- Born: Leonel Cardona García 10 August 1927 Yolombó, Colombia
- Died: 3 December 2023 (aged 96) Medellín, Colombia

= León Cardona =

Colombian musician and songwriter

Leonel Cardona García (1927 – 2023), known as León Cardona, was a Colombian musician and songwriter. He wrote over 130 songs, and recorded with several Colombian artists including Jaime Llano González and the Trío Morales Pino.

==Biography==
===Early life and education===
Leonel Cardona García was born on 10 August 1927 in Yolombó, in the Colombian department of Antioquia, to Abel Cardona and Cecilia García. His mother Cecilia was a guitarist, and she taught him to play as a child.

Cardona studied music at the Institute of Fine Arts in Medellín, where his teachers included Alex Tovar, Antonio María Peñaloza, Eusebio Ochoa, José María Tena, and Gregory Stone. He initially learned flute, but changed to guitar.

===Music career===
In 1952, Cardona was given a Gibson Les Paul by a cousin of his who had bought it in the United States. He moved to Bogotá at the invitation of Guatemalan musician Bob Lafuente and joined the band of the Grill Europa restaurant. While in Bogotá, Cardona played guitar on the 1961 album Luis Rovira Sexteto by Spanish clarinetist Luis Rovira, which music critic Jaime Monsalve has called the first jazz album recorded in Colombia.

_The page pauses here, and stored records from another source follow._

(* ===== verification/Chain.v ===== *)
(** Singly linked lists in a store of objects addressed by pointer: the free list of a
    slab cache, the children of a directory, the run queue and the process list all have
    this shape.  [nx] reads the link of an object; address 0 ends the list. *)
From S2P Require Import Prelude.

(** An element that does not come earlier splits a list in one way. *)
Lemma split_unique {A} (p : A) l1 l2 r1 r2 :
  l1 ++ p :: l2 = r1 ++ p :: r2 → (p ∉ l1) → (p ∉ r1) → l1 = r1 ∧ l2 = r2.
Proof.
  intros E Hl Hr. apply app_eq_app in E as [k [[-> E]|[-> E]]]; destruct k as [|x k]; simpl in E; simplify_eq;
    rewrite ?app_nil_r in *; try done; exfalso; [apply Hl|apply Hr]; in_list.
Qed.

Section Chain.
Context {N : Type} {nx : N → Z}.

(** The list that starts at [a] is [l]. *)
Fixpoint chain (x : gmap Z N) (a : Z) (l : list Z) : Prop :=
  match l with
  | [] => a = 0
  | c :: l => a = c ∧ c ≠ 0 ∧ ∃ n, x !! c = Some n ∧ chain x (nx n) l
  end.

Lemma chain_unique x a l1 l2 : chain x a l1 → chain x a l2 → l1 = l2.
Proof.
  revert a l2. induction l1 as [|c l1 IH]; intros a [|d l2]; simpl; try done.
  - intros -> (? & ? & _). congruence.
  - intros (? & ? & _) ?. congruence.
  - intros (-> & _ & n & Hn & H1) (-> & _ & n' & Hn' & H2). f_equal.
    rewrite Hn in Hn'. injection Hn' as <-. by eapply IH.
Qed.

Lemma chain_split x a l1 c l2 : chain x a (l1 ++ c :: l2) → chain x c (c :: l2).
Proof.
  revert a. induction l1 as [|d l1 IH]; intros a; simpl.
  - intros (-> & ? & ?). done.
  - intros (_ & _ & n & _ & Hr). by eapply IH.
Qed.

Lemma chain_NoDup x a l : chain x a l → NoDup l.
Proof.
  revert a. induction l as [|c l IH]; intros a Hc; [constructor|]. pose proof Hc as (_ & _ & n & _ & Hl).
  constructor; [|by eapply IH]. intros Hin. apply list_elem_of_split in Hin as (l1 & l2 & ->).
  pose proof (chain_split x a [] c _ Hc) as H1. pose proof (chain_split x a (c :: l1) c l2 Hc) as H2.
  pose proof (chain_unique _ _ _ _ H1 H2) as E. apply (f_equal length) in E. simpl in E.
  rewrite length_app in E. simpl in E. lia.
Qed.

Lemma chain_elem x a l c : chain x a l → c ∈ l → c ≠ 0 ∧ is_Some (x !! c).
Proof.
  intros Hc Hin. apply list_elem_of_split in Hin as (l1 & l2 & ->).
  apply chain_split in Hc as (_ & ? & n & ? & _). by eauto.
Qed.

Lemma chain_length x a l : chain x a l → (length l ≤ base.size x)%nat.
Proof.
  intros Hc. rewrite <-size_dom. rewrite <-(size_list_to_set (C := gset Z)) by (by eapply chain_NoDup).
  apply subseteq_size. intros c Hin. apply elem_of_list_to_set in Hin.
  apply elem_of_dom. by eapply chain_elem.
Qed.

(** A change of the nodes that keeps the [nx] fields of the chain keeps the chain. *)
Lemma chain_agree x y a l :
  (∀ c n, c ∈ l → x !! c = Some n → ∃ n', y !! c = Some n' ∧ nx n' = nx n) →
  chain x a l → chain y a l.
Proof.
  revert a. induction l as [|c l IH]; intros a Hag; simpl; [done|].
  intros (-> & H0 & n & Hn & Hl). split; [done|]. split; [done|].
  destruct (Hag c n ltac:(left) Hn) as (n' & Hn' & Hnx). exists n'. split; [done|]. rewrite Hnx.
  apply IH; [|done]. intros d m Hd. apply Hag. by right.
Qed.

Lemma chain_remove x x' l1 c l2 a n :
  chain x a (l1 ++ c :: l2) → x !! c = Some n →
  (∀ q m, q ∈ l1 ++ l2 → x !! q = Some m →
     ∃ m', x' !! q = Some m' ∧ nx m' = if decide (last l1 = Some q) then nx n else nx m) →
  chain x' (if decide (l1 = []) then nx n else a) (l1 ++ l2).
Proof.
  revert a. induction l1 as [|d l1 IH]; intros a Hch Hn Hx'.
  - destruct Hch as (-> & _ & n' & Hn' & Hch). rewrite Hn in Hn'. injection Hn' as <-. simpl.
    eapply chain_agree; [|done]. intros q m Hq Hm. by destruct (Hx' q m Hq Hm) as (m' & ? & ?); eauto.
  - pose proof (chain_NoDup _ _ _ Hch) as Hnd. destruct Hch as (-> & H0 & m & Hm & Hch).
    cbn [app] in Hnd. apply NoDup_cons in Hnd as [Hd Hnd]. cbn [app chain].
    destruct (Hx' d m) as (m' & Hm' & Hnx); [by left|done|]. rewrite decide_False by done.
    split; [done|]. split; [done|]. exists m'. split; [done|]. rewrite Hnx.
    assert (∀ q m, q ∈ l1 ++ l2 → x !! q = Some m → ∃ m', x' !! q = Some m' ∧
      nx m' = if decide (last l1 = Some q) then nx n else nx m) as Hx2.
    { intros q k Hq Hk. destruct (Hx' q k) as (k' & Hk' & Hkn); [by right|done|]. exists k'. split; [done|].
      rewrite Hkn. destruct l1 as [|e l1]; [|done]. rewrite !decide_False; [done|done|].
      intros [= ->]. apply Hd. simpl in *. by right. }
    specialize (IH _ Hch Hn Hx2). destruct l1 as [|e l1].
    + simpl in *. by rewrite decide_True by done.
    + rewrite decide_False in IH by done. rewrite decide_False; [done|].
      intros E. apply Hd. rewrite last_cons_cons in E. apply elem_of_app. left. by apply last_Some_elem_of.
Qed.


(** Adding an object in front. *)
Lemma chain_push x a l p n :
  chain x a l → x !! p = None → p ≠ 0 → nx n = a → chain (<[p := n]> x) p (p :: l).
Proof.
  intros Hc Hp H0 Hn. split; [done|]. split; [done|]. exists n. split; [apply lookup_insert_eq|]. rewrite Hn.
  eapply chain_agree; [|done]. intros c m Hin Hm. exists m. split; [|done]. rewrite lookup_insert_ne; congruence.
Qed.

(** Storing something outside the list, or an object with the same link. *)
Lemma chain_store x a l p n :
  chain x a l → (p ∈ l → ∃ m, x !! p = Some m ∧ nx n = nx m) → chain (<[p := n]> x) a l.
Proof.
  intros Hc Hp. eapply chain_agree; [|done]. intros c m Hin Hm. destruct (decide (c = p)) as [->|].
  - destruct (Hp Hin) as (m' & Hm' & E). rewrite Hm in Hm'. injection Hm' as <-. exists n. by rewrite lookup_insert_eq.
  - exists m. by rewrite lookup_insert_ne.
Qed.

(** Adding an object behind the last one. *)
Lemma chain_snoc x a pre z t nz nt :
  chain x a (pre ++ [z]) → (t ∉ pre ++ [z]) → t ≠ 0 → nx nt = 0 → nx nz = t →
  chain (<[z := nz]> (<[t := nt]> x)) a ((pre ++ [z]) ++ [t]).
Proof.
  intros Hc Ht H0 Hnt Hnz. pose proof (chain_NoDup _ _ _ Hc) as Hnd. revert a Hc.
  induction pre as [|d pre IH]; intros a Hc.
  - destruct Hc as (-> & Hz & _). cbn [app chain]. split; [done|]. split; [done|]. exists nz.
    rewrite lookup_insert_eq. split; [done|]. split; [done|]. split; [done|]. exists nt.
    rewrite lookup_insert_ne, lookup_insert_eq; [done|]. intros ->. apply Ht. in_list.
  - destruct Hc as (-> & Hd & n & Hn & Hc). cbn [app] in Hnd |- *. apply NoDup_cons in Hnd as [Hdn Hnd].
    cbn [chain]. split; [done|]. split; [done|]. exists n. split.
    + rewrite !lookup_insert_ne; [done| |]; intros ->; [apply Ht; in_list|apply Hdn; in_list].
    + apply IH; [|done..]. intros Hin. apply Ht. cbn [app]. by right.
Qed.

(** What an element links to. *)
Lemma chain_next x a pre p post n :
  chain x a (pre ++ p :: post) → x !! p = Some n → nx n = default 0 (head post).
Proof.
  intros Hc Hn. apply chain_split in Hc as (_ & _ & n' & Hn' & Hc). rewrite Hn in Hn'. injection Hn' as <-.
  destruct post; [done|]. by destruct Hc as (-> & _).
Qed.

(** The rule for a loop that walks the list: [J pre c s] holds when the elements [pre] are
    behind, the walk is at address [c] and the loop is in state [s]. *)
Lemma wp_walk {S R} x (J : list Z → Z → S → Prop) (body : S → outcome (S + R)) (Q : R → Prop) fuel a l s :
  chain x a l → (length l < fuel)%nat → J [] a s →
  (∀ pre p n post s, l = pre ++ p :: post → p ≠ 0 → x !! p = Some n → J pre p s →
     body s ⇓ λ r, match r with inl s' => J (pre ++ [p]) (nx n) s' | inr v => Q v end) →
  (∀ s, J l 0 s → body s ⇓ λ r, match r with inl _ => False | inr v => Q v end) →
  loop fuel body s ⇓ Q.
Proof.
  intros Hc Hf HJ Hstep Hend.
  apply (wp_loop_bound (λ k s, ∃ pre post c, l = pre ++ post ∧ k = length post ∧ chain x c post ∧ J pre c s))
    with (k := length l); [|by exists [], l, a|done].
  intros k s1 (pre & post & c & -> & -> & Hp & HJ1). destruct post as [|p post].
  - simpl in Hp. subst c. rewrite app_nil_r in Hend. eapply wp_mono; [by apply Hend|]. by intros [?|?].
  - destruct Hp as (-> & H0 & n & Hn & Hp). eapply wp_mono; [by eapply Hstep|]. intros [s2|v] Hr; [|done].
    exists (length post). split; [simpl; lia|]. exists (pre ++ [p]), post, (nx n). by rewrite <-app_assoc.
Qed.

End Chain.

Arguments chain {N} nx x a l.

In the early 1960s Cardona moved back to Medellín, where he became artistic director for the record label Sonolux, and was arranger for the Orquesta Sonolux, alongside Luis Uribe Bueno, Juancho Vargas, and Edmundo Arias.

In 1968, Cardona put the poems "El Premio", "La Mejora", and "No Abandones Tu Tierra" by Óscar Hernández Monsalve to music. The resulting songs were recorded by Leonor González Mina for her 1968 album La Internacional. In the 1980s Cardona and Hernández Monsalve worked together again, producing 14 further collaborative songs.
In total Cardona wrote over 130 songs, mostly instrumental, in various styles including bambuco, pasillo, torbellino, and waltz.

In the course of his career Cardona recorded with several other Colombian artists including Jaime Llano González, Obdulio y Julián, Felipe Henao, and the Trío Morales Pino. He was in the Trío Instrumental Colombiano, who won first prize at the 1989 Concurso Nacional de Intérpretes de Música Colombiana. Cardona was awarded the Alberto Castilla medal of the Tolima Conservatory in 1992.

===Death===
Cardona died on 3 December 2023 in Medellín.